When you can understand more of the complicated language in these old classics, you’ll enjoy the classics more and get more meaning out of the text, making reading old favorites easier and more pleasurable.
Follow in the footsteps of giants
While not a reason in itself, it is comforting to know that many educational giants and famous people of their day have learned Latin. The quote at the top of this page by Winston Churchill shows what he thought of Latin and Greek. He thought both languages were useful and led to a better (and more enjoyable) understanding of the English language and languages in general.
You will likewise find that many modern politicians, orators, and other famous influencers have a background in Latin as they find it assists them with the English language. Learning a dead language like Latin gives these people an edge and makes them think differently.
Learning Latin helped many of these giants look at other people’s written or spoken works intelligently and create their own informed, precise and, intelligent works.
Begin learning a dead language early
When should Latin begin? Dorothy Sayers says we should start teaching quite early. She had this to say about when to start:
Latin should be begun as early as possible—at a time when inflected speech seems no more astonishing than any other phenomenon in an astonishing world; and when the chanting of “amo, amas, amat” is as ritually agreeable to the feelings as the chanting of “eeny, meeny, miney, mo.” – Lost Tools of Learning, p. 10.
During this age we must, of course, exercise the mind on other things besides Latin grammar. Observation and memory are the faculties most lively at this period; and if we are to learn a contemporary foreign language we should begin now, before the facial and mental muscles become rebellious to strange intonations. Spoken French or German can be practised alongside the grammatical discipline of the Latin. – Lost Tools of Learning, p. 10.
How Can I Start Learning Latin?
There are several ways you can learn Latin. You can learn through apps, books, or a combination of the two. You can also find selected courses online.
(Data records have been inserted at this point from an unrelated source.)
Lemma scheduler_ops_return_witness : exists s', sched_do last_int last_int (run_sched three_threads 2 2 1) (OpSync 2) = Ret s' /\ sched_history last_int last_int 2 2 1 s'.
Proof.
  apply (scheduler_ops_return last_int last_int 2 2 1 (run_sched three_threads 2 2 1) (OpSync 2) last_int_range last_int_range); [lia|unfold MAX_THREADS; lia|lia| |vm_compute; reflexivity]. apply run_sched_history. vm_compute. reflexivity.
Defined.

(** C17: When a sync ends a phase that ends a quantum, the first waiting thread is promised a core that its mask allows: the
    thread that runs there is told to hand it over. *)
Theorem quantum_serves_queue rndInt barInt parallel n quantum s s' v g :
  (forall k i, 0 <= i -> 0 <= rndInt k i <= i) -> (forall k i, 0 <= i -> 0 <= barInt k i <= i) -> 1 <= parallel < 2 ^ 32 -> 1 <= n <= MAX_THREADS -> 1 <= quantum -> sched_history rndInt barInt parallel n quantum s ->
  sched_allowed s (OpSync v) = true -> sched_do rndInt barInt s (OpSync v) = Ret s' -> curPhase s' = curPhase s + 1 -> curPhase s' mod schedQuantum s = 0 -> head (runQueue s) = Some g ->
  exists u tu tg, s_threads s' !! u = Some tu /\ th_state tu = T_RUNNING /\ handoffThread tu = Some g /\ s_threads s' !! g = Some tg /\ may_use tg (th_cid tu).
Proof.
  intros Hrnd Hbar Hp Hn Hq Hh Ha Hdo Hph Hz Hg. destruct (history_steady rndInt barInt Hrnd Hbar parallel n quantum s Hp Hn Hq Hh) as [m St]. pose proof (proj2 St) as R. cbn [sched_allowed sched_do] in Ha, Hdo. destruct (s_threads s !! v) as [t|] eqn:Hv; [|done].
  unfold no_handoff in Ha. bools Ha. destruct Ha as [[[Ht Hf] Hho] Hk]. destruct (turn_active s m t R Ht) as [Hr Hm]. rewrite (thread_get _ _ _ Hv) in Hdo. cbn [mbind outcome_bind] in Hdo. destruct (pl_on _ _ _ _ (sh_placed _ _ _ (ca_shape _ _ (proj1 St))) v t Hv (on_running t Hr)) as [[Hc0 Hctx] _].
  unfold sched_sync in Hdo. rewrite (at_ret _ _ (used v)) in Hdo by done. cbn [mbind outcome_bind used curThread] in Hdo. rewrite (thread_get _ _ _ Hv) in Hdo. cbn [mbind outcome_bind] in Hdo. rewrite Hk in Hdo. cbn [negb assert_ mbind outcome_bind] in Hdo. pose proof (proj2 (allowed_active s m (th_cid t) R) Hm) as Hal. destruct R as (l & gg & I & Hpos).
  destruct (sync_succeeds barInt Hbar _ l gg m (th_cid t) I Hal) as (b' & evs & l' & g' & m' & Eb & _ & Hrun & _ & _ & _ & evs' & -> & Hqt). unfold call_sync in Hdo. cbn [bar_do] in Eb. rewrite Eb in Hdo. cbn [call_bar mbind outcome_bind phase_ends fold_] in Hdo. cbn [phase_run] in Hrun. cbn [phase_step bar_head] in Hrun. rewrite decide_True in Hrun by done. cbn [mbind option_bind] in Hrun.
  assert (K : calm (w_bar s b') (<[th_cid t := Done]> m)) by (apply calm_bar, (calm_done s m v t); [apply St|done|done|done|by rewrite Hm]). destruct (phase_ends_once rndInt Hrnd evs' (w_bar s b') _ m' s' Hqt K Hrun Hdo Hph) as (m0 & K0 & Hd0 & Ec).
  apply (callback_serves rndInt Hrnd (w_bar s b') m0 s' g K0 Hd0 Ec); [|done]. rewrite Hph in Hz. done.
Qed.

Lemma quantum_serves_queue_witness : exists s' u tu tg, sched_do last_int last_int (run_sched three_threads 2 2 1) (OpSync 2) = Ret s' /\ s_threads s' !! u = Some tu /\ th_state tu = T_RUNNING /\ handoffThread tu = Some 3 /\ s_threads s' !! 3 = Some tg /\ may_use tg (th_cid tu).
Proof.
  assert (Hdo : sched_do last_int last_int (run_sched three_threads 2 2 1) (OpSync 2) = Ret (run_sched (three_threads ++ [OpSync 2]) 2 2 1)) by (vm_compute; reflexivity). exists (run_sched (three_threads ++ [OpSync 2]) 2 2 1).
  destruct (quantum_serves_queue last_int last_int 2 2 1 (run_sched three_threads 2 2 1) (run_sched (three_threads ++ [OpSync 2]) 2 2 1) 2 3 last_int_range last_int_range) as (u & tu & tg & H);
    [lia|unfold MAX_THREADS; lia|lia|apply run_sched_history; vm_compute; reflexivity|vm_compute; reflexivity|exact Hdo|vm_compute; reflexivity|vm_compute; reflexivity|vm_compute; reflexivity|]. exists u, tu, tg. split; [exact Hdo|exact H].
Defined.

(** C18: A thread that was told to hand its core over does so when its turn comes: the receiver runs on that core, and the
    thread runs on another core or waits at the end of the run queue. *)
Theorem handoff_delivers rndInt barInt parallel n quantum s v t g :
  (forall k i, 0 <= i -> 0 <= rndInt k i <= i) -> (forall k i, 0 <= i -> 0 <= barInt k i <= i) -> 1 <= parallel < 2 ^ 32 -> 1 <= n <= MAX_THREADS -> 1 <= quantum -> sched_history rndInt barInt parallel n quantum s ->
  s_threads s !! v = Some t -> sched_allowed s (OpHandoff v) = true -> handoffThread t = Some g ->
  exists s', sched_do rndInt barInt s (OpHandoff v) = Ret s' /\ (exists tg, s_threads s' !! g = Some tg /\ th_state tg = T_RUNNING /\ th_cid tg = th_cid t) /\
    exists t', s_threads s' !! v = Some t' /\ (th_state t' = T_RUNNING \/ th_state t' = T_QUEUED /\ last (runQueue s') = Some v).
Proof.
  intros Hrnd Hbar Hp Hn Hq Hh Hv Ha Hx. destruct (history_steady rndInt barInt Hrnd Hbar parallel n quantum s Hp Hn Hq Hh) as [m St]. cbn [sched_allowed sched_do] in Ha |- *. rewrite Hv in Ha. destruct (turn_active s m t (proj2 St) Ha) as [_ Hm].
  destruct (sync_handoff_ok rndInt barInt Hrnd Hbar s m v t St Hv Hm) as (s' & m' & E & _ & H). exists s'. split; [done|]. by apply H.
Qed.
Here are some popular books on learning these languages you might be interested in:
- Learning Latin the Ancient Way
- Getting Started with Latin: Beginning Latin for Homeschoolers and Self-Taught Students of Any Age (English and Latin Edition)
It seems an unfortunate thing that we call Latin a ‘dead language’. Latin isn’t dead. It has just evolved into other languages. I believe they may not be spoken very often, but they’re definitely not completely dead. There are many useful reasons you’d learn a dead language like Latin. It is for these reasons that you should be encouraged to learn these great languages.